==== Data to process ====

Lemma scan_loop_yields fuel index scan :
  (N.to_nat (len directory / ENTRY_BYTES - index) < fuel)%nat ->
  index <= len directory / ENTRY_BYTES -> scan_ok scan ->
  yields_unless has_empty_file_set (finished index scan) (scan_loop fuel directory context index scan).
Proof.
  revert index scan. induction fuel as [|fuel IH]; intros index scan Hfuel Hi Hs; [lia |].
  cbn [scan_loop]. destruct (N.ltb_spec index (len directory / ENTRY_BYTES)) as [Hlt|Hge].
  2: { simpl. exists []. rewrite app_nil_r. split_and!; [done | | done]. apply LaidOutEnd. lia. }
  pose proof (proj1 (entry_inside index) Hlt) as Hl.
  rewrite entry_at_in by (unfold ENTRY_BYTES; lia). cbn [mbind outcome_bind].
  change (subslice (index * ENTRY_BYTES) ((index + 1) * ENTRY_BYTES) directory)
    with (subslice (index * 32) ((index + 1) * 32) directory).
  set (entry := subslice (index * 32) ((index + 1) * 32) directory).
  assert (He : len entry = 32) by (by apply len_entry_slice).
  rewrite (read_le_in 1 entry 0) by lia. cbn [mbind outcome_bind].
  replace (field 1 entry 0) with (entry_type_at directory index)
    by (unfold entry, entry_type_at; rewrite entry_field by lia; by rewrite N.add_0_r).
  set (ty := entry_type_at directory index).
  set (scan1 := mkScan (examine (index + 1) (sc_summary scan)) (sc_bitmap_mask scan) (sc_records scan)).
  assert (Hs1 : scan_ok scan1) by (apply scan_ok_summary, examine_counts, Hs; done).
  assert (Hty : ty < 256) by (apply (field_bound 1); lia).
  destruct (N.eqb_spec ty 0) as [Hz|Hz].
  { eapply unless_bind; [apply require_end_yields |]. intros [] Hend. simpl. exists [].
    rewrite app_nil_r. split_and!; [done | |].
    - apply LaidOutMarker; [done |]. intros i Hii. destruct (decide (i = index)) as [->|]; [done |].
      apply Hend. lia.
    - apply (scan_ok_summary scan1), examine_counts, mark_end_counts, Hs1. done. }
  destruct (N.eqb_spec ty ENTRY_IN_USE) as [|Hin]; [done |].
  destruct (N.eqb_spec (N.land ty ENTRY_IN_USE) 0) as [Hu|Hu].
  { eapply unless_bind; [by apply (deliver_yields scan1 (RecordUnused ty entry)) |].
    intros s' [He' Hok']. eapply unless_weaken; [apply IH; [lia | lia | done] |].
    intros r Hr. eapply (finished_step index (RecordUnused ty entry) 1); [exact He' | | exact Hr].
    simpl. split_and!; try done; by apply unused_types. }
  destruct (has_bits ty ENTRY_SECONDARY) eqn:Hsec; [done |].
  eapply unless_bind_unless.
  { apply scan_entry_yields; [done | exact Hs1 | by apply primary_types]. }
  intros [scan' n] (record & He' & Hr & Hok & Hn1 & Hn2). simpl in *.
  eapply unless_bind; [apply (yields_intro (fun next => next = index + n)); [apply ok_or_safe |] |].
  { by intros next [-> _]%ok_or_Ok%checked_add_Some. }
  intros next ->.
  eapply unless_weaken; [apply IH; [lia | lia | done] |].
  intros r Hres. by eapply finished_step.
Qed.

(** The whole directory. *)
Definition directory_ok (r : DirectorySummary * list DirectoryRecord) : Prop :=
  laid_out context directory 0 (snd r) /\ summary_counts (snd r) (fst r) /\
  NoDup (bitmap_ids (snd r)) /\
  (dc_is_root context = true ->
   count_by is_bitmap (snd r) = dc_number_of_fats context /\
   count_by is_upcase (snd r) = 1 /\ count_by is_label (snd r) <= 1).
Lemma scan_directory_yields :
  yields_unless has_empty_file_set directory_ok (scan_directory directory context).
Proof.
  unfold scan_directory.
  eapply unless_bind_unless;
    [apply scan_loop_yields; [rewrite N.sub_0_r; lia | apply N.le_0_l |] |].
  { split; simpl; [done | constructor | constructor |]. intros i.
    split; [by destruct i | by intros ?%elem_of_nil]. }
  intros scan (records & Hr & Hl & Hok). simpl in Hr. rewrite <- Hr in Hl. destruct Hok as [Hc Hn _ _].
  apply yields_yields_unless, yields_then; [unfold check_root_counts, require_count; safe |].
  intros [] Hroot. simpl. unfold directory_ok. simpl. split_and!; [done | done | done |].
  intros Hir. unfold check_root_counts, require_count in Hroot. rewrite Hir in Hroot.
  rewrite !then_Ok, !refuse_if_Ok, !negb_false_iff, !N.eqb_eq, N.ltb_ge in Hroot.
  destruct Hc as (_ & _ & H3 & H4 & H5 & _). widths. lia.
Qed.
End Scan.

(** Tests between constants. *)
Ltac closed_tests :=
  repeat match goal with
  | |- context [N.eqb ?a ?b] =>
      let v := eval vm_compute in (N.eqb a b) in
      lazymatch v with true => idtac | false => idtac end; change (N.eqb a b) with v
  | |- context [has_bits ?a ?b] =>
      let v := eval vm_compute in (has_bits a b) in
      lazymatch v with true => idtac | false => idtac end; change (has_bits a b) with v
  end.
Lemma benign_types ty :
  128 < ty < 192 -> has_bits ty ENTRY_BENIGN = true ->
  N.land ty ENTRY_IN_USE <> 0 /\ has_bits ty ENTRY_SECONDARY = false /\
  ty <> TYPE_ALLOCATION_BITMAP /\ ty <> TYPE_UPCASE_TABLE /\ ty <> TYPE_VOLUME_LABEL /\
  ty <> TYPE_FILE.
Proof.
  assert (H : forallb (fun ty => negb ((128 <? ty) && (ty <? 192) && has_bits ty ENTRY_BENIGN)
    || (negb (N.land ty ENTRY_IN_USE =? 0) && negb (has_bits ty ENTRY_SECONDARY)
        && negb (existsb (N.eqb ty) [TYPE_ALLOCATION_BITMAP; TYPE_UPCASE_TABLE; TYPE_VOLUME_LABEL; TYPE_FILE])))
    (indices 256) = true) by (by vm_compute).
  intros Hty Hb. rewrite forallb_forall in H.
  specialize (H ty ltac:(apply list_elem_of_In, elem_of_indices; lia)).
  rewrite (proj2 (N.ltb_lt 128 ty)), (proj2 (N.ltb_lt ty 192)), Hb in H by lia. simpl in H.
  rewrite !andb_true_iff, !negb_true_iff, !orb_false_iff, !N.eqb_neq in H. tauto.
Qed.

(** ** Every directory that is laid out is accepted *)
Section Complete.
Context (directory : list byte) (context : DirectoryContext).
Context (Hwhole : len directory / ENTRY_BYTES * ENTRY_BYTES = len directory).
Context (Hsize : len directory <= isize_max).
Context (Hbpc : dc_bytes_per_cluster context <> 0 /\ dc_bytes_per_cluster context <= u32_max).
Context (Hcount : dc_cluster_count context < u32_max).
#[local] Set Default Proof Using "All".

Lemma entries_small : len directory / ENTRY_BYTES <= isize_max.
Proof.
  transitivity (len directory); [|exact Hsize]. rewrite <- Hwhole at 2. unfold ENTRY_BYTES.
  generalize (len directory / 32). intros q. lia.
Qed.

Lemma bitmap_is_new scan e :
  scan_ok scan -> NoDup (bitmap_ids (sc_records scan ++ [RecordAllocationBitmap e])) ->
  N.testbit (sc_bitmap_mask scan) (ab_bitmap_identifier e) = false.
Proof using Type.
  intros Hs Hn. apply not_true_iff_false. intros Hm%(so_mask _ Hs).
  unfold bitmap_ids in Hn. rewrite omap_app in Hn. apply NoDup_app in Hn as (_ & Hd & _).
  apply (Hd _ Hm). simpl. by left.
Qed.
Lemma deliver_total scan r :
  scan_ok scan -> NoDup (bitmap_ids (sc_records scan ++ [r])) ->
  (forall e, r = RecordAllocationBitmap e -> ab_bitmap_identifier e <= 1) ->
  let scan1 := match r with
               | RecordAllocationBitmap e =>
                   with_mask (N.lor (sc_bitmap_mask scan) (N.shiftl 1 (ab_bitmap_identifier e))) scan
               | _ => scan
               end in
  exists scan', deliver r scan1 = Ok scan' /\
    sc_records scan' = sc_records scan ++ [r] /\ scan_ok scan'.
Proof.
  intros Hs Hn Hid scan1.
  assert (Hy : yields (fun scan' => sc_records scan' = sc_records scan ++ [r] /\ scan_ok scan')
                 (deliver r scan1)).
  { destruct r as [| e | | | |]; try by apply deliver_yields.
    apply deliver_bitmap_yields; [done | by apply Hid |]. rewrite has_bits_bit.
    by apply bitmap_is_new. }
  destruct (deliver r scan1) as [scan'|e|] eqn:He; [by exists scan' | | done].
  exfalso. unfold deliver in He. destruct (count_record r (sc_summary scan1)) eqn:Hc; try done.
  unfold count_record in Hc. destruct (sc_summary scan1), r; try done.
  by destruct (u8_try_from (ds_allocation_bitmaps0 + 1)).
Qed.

====
==== Data to process ====

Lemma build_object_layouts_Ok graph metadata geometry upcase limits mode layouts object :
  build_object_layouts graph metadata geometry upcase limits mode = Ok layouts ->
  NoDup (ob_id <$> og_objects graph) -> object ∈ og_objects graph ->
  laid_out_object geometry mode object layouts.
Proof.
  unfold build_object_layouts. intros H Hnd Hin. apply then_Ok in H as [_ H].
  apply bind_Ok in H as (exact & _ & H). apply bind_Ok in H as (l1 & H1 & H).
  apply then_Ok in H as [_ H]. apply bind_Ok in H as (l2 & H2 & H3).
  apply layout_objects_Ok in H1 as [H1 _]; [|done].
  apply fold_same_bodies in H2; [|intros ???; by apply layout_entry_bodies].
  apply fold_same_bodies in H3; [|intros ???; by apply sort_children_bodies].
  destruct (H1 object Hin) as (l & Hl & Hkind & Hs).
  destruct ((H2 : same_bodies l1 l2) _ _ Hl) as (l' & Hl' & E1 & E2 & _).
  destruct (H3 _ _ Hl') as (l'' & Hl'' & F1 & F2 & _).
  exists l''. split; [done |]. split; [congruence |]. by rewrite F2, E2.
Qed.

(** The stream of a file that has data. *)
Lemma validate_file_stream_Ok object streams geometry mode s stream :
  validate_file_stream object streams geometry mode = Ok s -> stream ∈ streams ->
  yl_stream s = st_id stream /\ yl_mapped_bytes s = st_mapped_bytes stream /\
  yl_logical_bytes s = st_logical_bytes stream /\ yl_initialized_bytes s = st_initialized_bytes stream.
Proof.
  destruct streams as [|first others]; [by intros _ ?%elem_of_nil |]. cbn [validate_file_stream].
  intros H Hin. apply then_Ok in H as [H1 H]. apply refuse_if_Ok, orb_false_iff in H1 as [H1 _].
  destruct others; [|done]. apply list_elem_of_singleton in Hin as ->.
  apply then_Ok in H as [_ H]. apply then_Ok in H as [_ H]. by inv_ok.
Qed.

====

- [Your objective] Set down again, word for word, the stretch of records from the line with "Lemma scan_loop_yields fuel" to the line with "rewrite entry_at_in by", both of those lines included.

- [Response area]
Lemma scan_loop_yields fuel index scan :
  (N.to_nat (len directory / ENTRY_BYTES - index) < fuel)%nat ->
  index <= len directory / ENTRY_BYTES -> scan_ok scan ->
  yields_unless has_empty_file_set (finished index scan) (scan_loop fuel directory context index scan).
Proof.
  revert index scan. induction fuel as [|fuel IH]; intros index scan Hfuel Hi Hs; [lia |].
  cbn [scan_loop]. destruct (N.ltb_spec index (len directory / ENTRY_BYTES)) as [Hlt|Hge].
  2: { simpl. exists []. rewrite app_nil_r. split_and!; [done | | done]. apply LaidOutEnd. lia. }
  pose proof (proj1 (entry_inside index) Hlt) as Hl.
  rewrite entry_at_in by (unfold ENTRY_BYTES; lia). cbn [mbind outcome_bind].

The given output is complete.